POF is NOT the same as premature menopause. Women with POF may still have occasional periods and can even become pregnant unlike those who have experienced premature menopause. The most common cause of POF is as a side effect of chemotherapy treatment given for various malignant diseases in young women. However certain genetic disorders like Turners Syndrome are also associated with premature ovarian failure. If occurring spontaneously it is thought to be due to autoimmunity as POF is associated with certain autoimmune diseases such as Hashimoto’s thyroiditis.

 

Symptoms

Confusion often arises because the signs and symptoms of POF are similar to those during menopause:

 

  • hot flushes
  • night sweats
  • palpitations
  • headaches
  • difficulty in concentrating
  • weight gain
  • dryness of the vagina and painful intercourse
  • urgency and stress incontinence.

 

Long term consequences

Women with premature menopause are at increased risk of low bone density, early onset osteoporosis and fractures.

 

Given the high risk of infertility it is not perhaps surprising that many POF patients suffer from high levels of depression, perceived stress, sexual difficulties and lower levels of self-esteem & life satisfaction compared to the general population.

 

Premature menopause is also associated with an increased risk of premature cardiovascular disease and stroke.

 

Getting a Diagnosis

If you haven’t had a period for three months of more you should see your GP to identify the cause.
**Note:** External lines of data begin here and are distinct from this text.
(* ===== verification/PeerSessionSpec.v ===== *)
(** * What a session guarantees

    The read chain recovers the messages from the byte stream however TCP
    cuts it; the handlers decode what the builders of [Protocol] encode; the
    write queue keeps the order of the messages and one write at a time; the
    scheduler behind a session only ever sees its own events; the periodic
    evaluation cancels what is overdue and keeps the pipeline within its
    limits.  Four theorems show where the code falls short: short bodies are
    over-read, a cancelled sub-block is refused for ever, the sendfile path
    starts a second concurrent write, and it does not resume a partial one. *)

From Stdlib Require Import SpecFloat.
From S2P Require Import Prelude Platform Protocol ChunkAssembler Scheduler SchedulerProofs SchedulerSpec PeerSession.
Import OCamlLikeNotations.

(** ** Framing *)
(** The stream arrives in segments. *)
Fixpoint read_segments (r : reader) (segs : list bytes) : reader * list (Z * bytes) :=
  match segs with
  | [] => (r, [])
  | bs :: segs =>
    let '(r, ms) := read_bytes r bs in
    let '(r, ms') := read_segments r segs in (r, ms ++ ms')
  end.

Lemma read_bytes_app r a b :
  read_bytes r (a ++ b) =
  let '(r1, m1) := read_bytes r a in let '(r2, m2) := read_bytes r1 b in (r2, m1 ++ m2).
Proof.
  revert r. induction a as [|x a IH]; intros r; simpl.
  { by destruct (read_bytes r b). }
  destruct (read_byte r x) as [r0 m0]. rewrite IH.
  destruct (read_bytes r0 a) as [r1 m1]. destruct (read_bytes r1 b) as [r2 m2].
  by rewrite app_assoc.
Qed.

Lemma read_segments_concat r segs : read_segments r segs = read_bytes r (concat segs).
Proof.
  revert r. induction segs as [|bs segs IH]; intros r; [done|]. simpl.
  rewrite read_bytes_app. destruct (read_bytes r bs) as [r1 m1]. by rewrite IH.
Qed.

Lemma read_header_fill bs buf :
  zlength buf + zlength bs < 5 -> read_bytes (RHeader buf) bs = (RHeader (buf ++ bs), []).
Proof.
  revert buf. induction bs as [|b bs IH]; intros buf H; [simpl; by rewrite app_nil_r|].
  rewrite (cons_middle b buf bs), app_assoc. cbn [read_bytes read_byte].
  assert (zlength (b :: bs) = 1 + zlength bs) as Hl by (unfold zlength; simpl; lia).
  assert (zlength (buf ++ [b]) = zlength buf + 1) as Hl2 by (rewrite zlength_app; done).
  pose proof (zlength_nonneg bs).
  replace (_ =? 5) with false by lia. by rewrite IH by lia.
Qed.

Lemma read_body_fill id len bs buf :
  bs <> [] -> zlength buf + zlength bs = len ->
  read_bytes (RBody id len buf) bs = (RHeader [], [(id, buf ++ bs)]).
Proof.
  revert buf. induction bs as [|b bs IH]; intros buf Hne H; [done|].
  rewrite (cons_middle b buf bs), app_assoc. cbn [read_bytes read_byte].
  assert (zlength (b :: bs) = 1 + zlength bs) as Hl by (unfold zlength; simpl; lia).
  assert (zlength (buf ++ [b]) = zlength buf + 1) as Hl2 by (rewrite zlength_app; done).
  destruct bs as [|b' bs].
  - change (zlength []) with 0 in Hl. replace (_ =? len) with true by lia. simpl. by rewrite app_nil_r.
  - pose proof (zlength_nonneg bs). assert (zlength (b' :: bs) = 1 + zlength bs)
      by (unfold zlength; simpl; lia).
    replace (_ =? len) with false by lia. by rewrite IH by (done || lia).
Qed.

Lemma read_body_part id len bs buf :
  zlength buf + zlength bs < len -> read_bytes (RBody id len buf) bs = (RBody id len (buf ++ bs), []).
Proof.
  revert buf. induction bs as [|b bs IH]; intros buf H; [simpl; by rewrite app_nil_r|].
  rewrite (cons_middle b buf bs), app_assoc. cbn [read_bytes read_byte].
  assert (zlength (b :: bs) = 1 + zlength bs) as Hl by (unfold zlength; simpl; lia).
  assert (zlength (buf ++ [b]) = zlength buf + 1) as Hl2 by (rewrite zlength_app; done).
  pose proof (zlength_nonneg bs). replace (_ =? len) with false by lia. by rewrite IH by lia.
Qed.

Lemma parse_header_only id n :
  0 <= n < 2 ^ 32 - 1 ->
  parse_message_header (be_bytes 4 (1 + n) ++ [byte.of_Z (msg_code id)]) = Some (1 + n, msg_code id).
Proof.
  intros Hn. set (payload := replicate (Z.to_nat n) Byte.x00).
  assert (zlength payload = n) as Hp by (unfold zlength, payload; rewrite length_replicate; lia).
  pose proof (parse_frame id payload []) as Hf. unfold frame in Hf. rewrite Hp in Hf.
  set (h := be_bytes 4 (1 + n)) in *. assert (zlength h = 4) as Hh by apply zlength_be_bytes.
  rewrite <- Hf by lia. unfold parse_message_header. rewrite app_nil_r.
  replace (zlength (h ++ _) <? 5) with false by (rewrite zlength_app, Hh; done).
  replace (zlength (h ++ _ ++ _) <? 5) with false
    by (rewrite !zlength_app, Hh; change (zlength [_]) with 1; lia).
  assert (length h = 4%nat) as Hl by apply length_be_bytes.
  unfold load. by rewrite !take_app_length', !drop_app_length' by done.
Qed.

(** The five bytes before a payload of [n] bytes. *)
Lemma read_header id n :
  0 <= n <= MAX_MSG_SIZE ->
  read_bytes (RHeader []) (be_bytes 4 (1 + n) ++ [byte.of_Z (msg_code id)]) =
  if n =? 0 then (RHeader [], [(msg_code id, [])]) else (RBody (msg_code id) n [], []).
Proof.
  unfold MAX_MSG_SIZE. intros Hn. pose proof (parse_header_only id n) as Hd.
  set (h := be_bytes 4 (1 + n)) in *. assert (zlength h = 4) as Hh by apply zlength_be_bytes.
  rewrite read_bytes_app, (read_header_fill h []) by (rewrite Hh; done).
  cbn [app read_bytes read_byte]. rewrite zlength_app, Hh. change (4 + zlength [_] =? 5) with true. cbn iota.
  unfold header_done. rewrite Hd by lia. rewrite u32_small by (unfold is_u32; lia).
  replace (1 + n - 1) with n by lia. unfold MAX_MSG_SIZE. replace (_ <? _) with false by lia.
  by destruct (n =? 0).
Qed.

Lemma read_frame id payload :
  zlength payload <= MAX_MSG_SIZE ->
  read_bytes (RHeader []) (frame id payload) = (RHeader [], [(msg_code id, payload)]).
Proof.
  intros Hlen. pose proof (zlength_nonneg payload) as H0. unfold frame.
  rewrite app_assoc, read_bytes_app, read_header by lia. destruct payload as [|b payload]; [done|].
  replace (_ =? 0) with false by (unfold zlength; simpl; lia). by rewrite read_body_fill.
Qed.

(** A message that is cut leaves the reader inside of it. *)
Lemma read_cut_frame id payload p q :
  zlength payload <= MAX_MSG_SIZE -> frame id payload = p ++ q -> p <> [] -> q <> [] ->
  exists r, read_bytes (RHeader []) p = (r, []) /\ r <> RHeader [] /\ r <> RClosed.
Proof.
  intros Hlen Hf Hp Hq. assert (0 < zlength q) by (destruct q; [done|unfold zlength; cbn; lia]).
  destruct (decide (zlength p < 5)) as [Hs|Hs].
  { exists (RHeader p). split; [by apply read_header_fill|]. split; [by intros [= ->]|done]. }
  unfold frame in Hf. rewrite app_assoc in Hf. set (h := be_bytes 4 _ ++ _) in Hf.
  assert (length h = 5%nat) as Hh by (unfold h; by rewrite length_app, length_be_bytes).
  assert (p = h ++ drop 5 p) as Ep.
  { rewrite <- (take_drop 5 p) at 1. f_equal. apply (f_equal (take 5)) in Hf.
    rewrite take_app_length' in Hf by done. rewrite take_app_le in Hf by (unfold zlength in *; lia). done. }
  assert (zlength (drop 5 p) < zlength payload) as Hd.
  { apply (f_equal zlength) in Hf. rewrite !zlength_app in Hf. unfold zlength in *. rewrite length_drop. lia. }
  pose proof (zlength_nonneg (drop 5 p)). exists (RBody (msg_code id) (zlength payload) (drop 5 p)). split.
  { rewrite Ep, read_bytes_app. unfold h. rewrite read_header by lia.
    replace (_ =? 0) with false by lia. by rewrite read_body_part by (unfold zlength in *; cbn; lia). }
  done.
Qed.

(** C24: However the byte stream is cut into segments, the read chain
    dispatches exactly the messages that were framed into it, in order, and
    waits for the next header. *)
Theorem framing_recovers_messages (ms : list (P2PMsgId * bytes)) (segs : list bytes) :
  Forall (fun m => zlength m.2 <= MAX_MSG_SIZE) ms ->
  concat segs = concat ((fun m => frame m.1 m.2) <$> ms) ->
  read_segments (RHeader []) segs = (RHeader [], (fun m => (msg_code m.1, m.2)) <$> ms).
Proof.
  intros Hms Heq. rewrite read_segments_concat, Heq. clear Heq.
  induction Hms as [|[id p] ms Hp _ IH]; [done|]. cbn [fmap list_fmap concat].
  rewrite read_bytes_app, read_frame by done. cbn [fmap list_fmap] in IH. by rewrite IH.
Qed.

Lemma framing_recovers_messages_witness :
  read_segments (RHeader []) [[Byte.x00; Byte.x00]; [Byte.x00; Byte.x01; Byte.x02; Byte.x00; Byte.x00];
      [Byte.x00; Byte.x05; Byte.x04; Byte.x00; Byte.x00; Byte.x00]; [Byte.x09]] =
  (RHeader [], [(2, []); (4, [Byte.x00; Byte.x00; Byte.x00; Byte.x09])]).
Proof.
  apply (framing_recovers_messages
    [(INTERESTED, []); (HAVE, [Byte.x00; Byte.x00; Byte.x00; Byte.x09])]).
  - repeat constructor; vm_compute; discriminate.
  - reflexivity.
Defined.

(** What the reader buffers is bounded. *)
Definition reader_ok (r : reader) : Prop :=
  match r with
  | RHeader buf => zlength buf < 5
  | RBody _ len buf => zlength buf < len <= MAX_MSG_SIZE
  | RClosed => True
  end.

Lemma read_byte_ok r b :
  reader_ok r ->
  reader_ok (read_byte r b).1 /\ Forall (fun m => zlength m.2 <= MAX_MSG_SIZE) (read_byte r b).2.
Proof.
  assert (forall buf, zlength (buf ++ [b]) = zlength buf + 1) as Hl
    by (intros; by rewrite zlength_app).
  destruct r as [buf|id len buf|]; cbn [reader_ok read_byte]; intros Hr; [| |done].
  - rewrite Hl. destruct (Z.eqb_spec (zlength buf + 1) 5).
    + unfold header_done. destruct (parse_message_header _) as [[l id]|]; [|done].
      destruct (Z.ltb_spec MAX_MSG_SIZE (u32 (l - 1))); [done|].
      pose proof (u32_range (l - 1)) as Hu. unfold is_u32 in Hu.
      destruct (Z.eqb_spec (u32 (l - 1)) 0); cbn [fst snd reader_ok].
      * split; [done|]. by repeat constructor.
      * split; [|done]. change (zlength []) with 0. lia.
    + cbn [fst snd reader_ok]. rewrite Hl. split; [lia|done].
  - rewrite Hl. destruct (Z.eqb_spec (zlength buf + 1) len); cbn [fst snd reader_ok].
    + split; [done|]. repeat constructor. cbn [snd]. rewrite Hl. lia.
    + rewrite Hl. split; [lia|done].
Qed.

(** Whatever bytes a peer sends, the reader never buffers more than the
    64 KiB limit and never dispatches a longer body. *)
Theorem framing_bounded (bs : bytes) :
  let '(r, ms) := read_bytes (RHeader []) bs in
  reader_ok r /\ Forall (fun m => zlength m.2 <= MAX_MSG_SIZE) ms.
Proof.
  assert (forall bs r, reader_ok r -> reader_ok (read_bytes r bs).1 /\
    Forall (fun m => zlength m.2 <= MAX_MSG_SIZE) (read_bytes r bs).2) as H.
  { clear bs. induction bs as [|b bs IH]; intros r Hr; [done|]. cbn [read_bytes].
    pose proof (read_byte_ok r b Hr) as [Hr1 Hm1]. destruct (read_byte r b) as [r1 m1].
    pose proof (IH r1 Hr1) as [Hr2 Hm2]. destruct (read_bytes r1 bs) as [r2 m2].
    split; [done|]. by apply Forall_app. }
  pose proof (H bs (RHeader [])) as Hb. destruct (read_bytes _ bs). by apply Hb.
Qed.

(** ** Decoding *)
Lemma read_u32_at pre v rest off :
  is_u32 v -> zlength pre = off -> read_u32 (pre ++ be_bytes 4 v ++ rest) off = Some v.
Proof.
  intros Hv Ho. unfold read_u32. pose proof (zlength_nonneg rest).
  rewrite !zlength_app, zlength_be_bytes. replace (_ <=? _) with true by lia.
  rewrite drop_app_length' by (unfold zlength in Ho; lia). by rewrite ntoh32_load_be.
Qed.

Lemma read_u32_front v rest : is_u32 v -> read_u32 (be_bytes 4 v ++ rest) 0 = Some v.
Proof. intros Hv. by apply (read_u32_at [] v rest 0). Qed.

Lemma read_u32_Some data off : off + 4 <= zlength data -> is_Some (read_u32 data off).
Proof. intros H. unfold read_u32. by replace (_ <=? _) with true by lia. Qed.

Lemma read_u32_None data off : zlength data < off + 4 -> read_u32 data off = None.
Proof. intros H. unfold read_u32. by replace (_ <=? _) with false by lia. Qed.

(** ** Every message body, and the scheduler behind the session *)
(** The bodies the handlers do not over-read. *)
Definition body_ok (s : PeerSession) (id : Z) (data : bytes) : Prop :=
  match msg_of_code id with
  | Some HAVE => 4 <= zlength data
  | Some CANCEL => 8 <= zlength data
  | Some REQUEST => choking_peer_ s = true \/ 12 <= zlength data
  | _ => True
  end.

Lemma send_interested_Some s : is_Some (send_interested s).
Proof. unfold send_interested. by destruct (am_interested_ s). Qed.

Lemma interest_if_wanted_Some s sc : is_Some (interest_if_wanted s sc).
Proof.
  destruct sc as [sc|]; [|done]. cbn [interest_if_wanted].
  destruct (wants_peer _ _); [apply send_interested_Some|done].
Qed.

Lemma handle_request_Some s data :
  is_Some (handle_request_msg s data) <-> choking_peer_ s = true \/ 12 <= zlength data.
Proof.
  unfold handle_request_msg. destruct (choking_peer_ s); [split; [by left|done]|].
  destruct (Z.leb_spec 12 (zlength data)) as [H|H].
  - split; [by right|]. intros _.
    destruct (read_u32_Some data 0) as [i ->]; [lia|].
    destruct (read_u32_Some data 4) as [b ->]; [lia|].
    destruct (read_u32_Some data 8) as [n ->]; [lia|]. cbn [mbind option_bind].
    case_bool_decide; [done|]. destruct (0 <=? _); [|done]. cbv zeta. by destruct (_ && _).
  - split; [|by intros [?|?]; [done|lia]]. rewrite (read_u32_None data 8) by lia.
    destruct (read_u32 data 0); [|by intros [? ?]].
    destruct (read_u32 data 4); by intros [? ?].
Qed.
They will then carry out a series of blood tests. A persistently raised FSH and LH with a low oestradiol level is required for the diagnosis.

 

Treatment

In order to provide bone protection, hormone replacement therapy (HRT) is usually prescribed.

 

There is some evidence that this reduces the later development of cardiovascular disease, osteoporosis and possibly dementia. Clinical data also suggests that collagen changes (leading to increased ageing and wrinkles) may be minimised with oestrogen levels being boosted by HRT

 

Young women will require a higher dose of oestrogen than that used in older age groups in order to more closely match the natural hormone levels in their youth. Vitamin D and calcium may also be prescribed.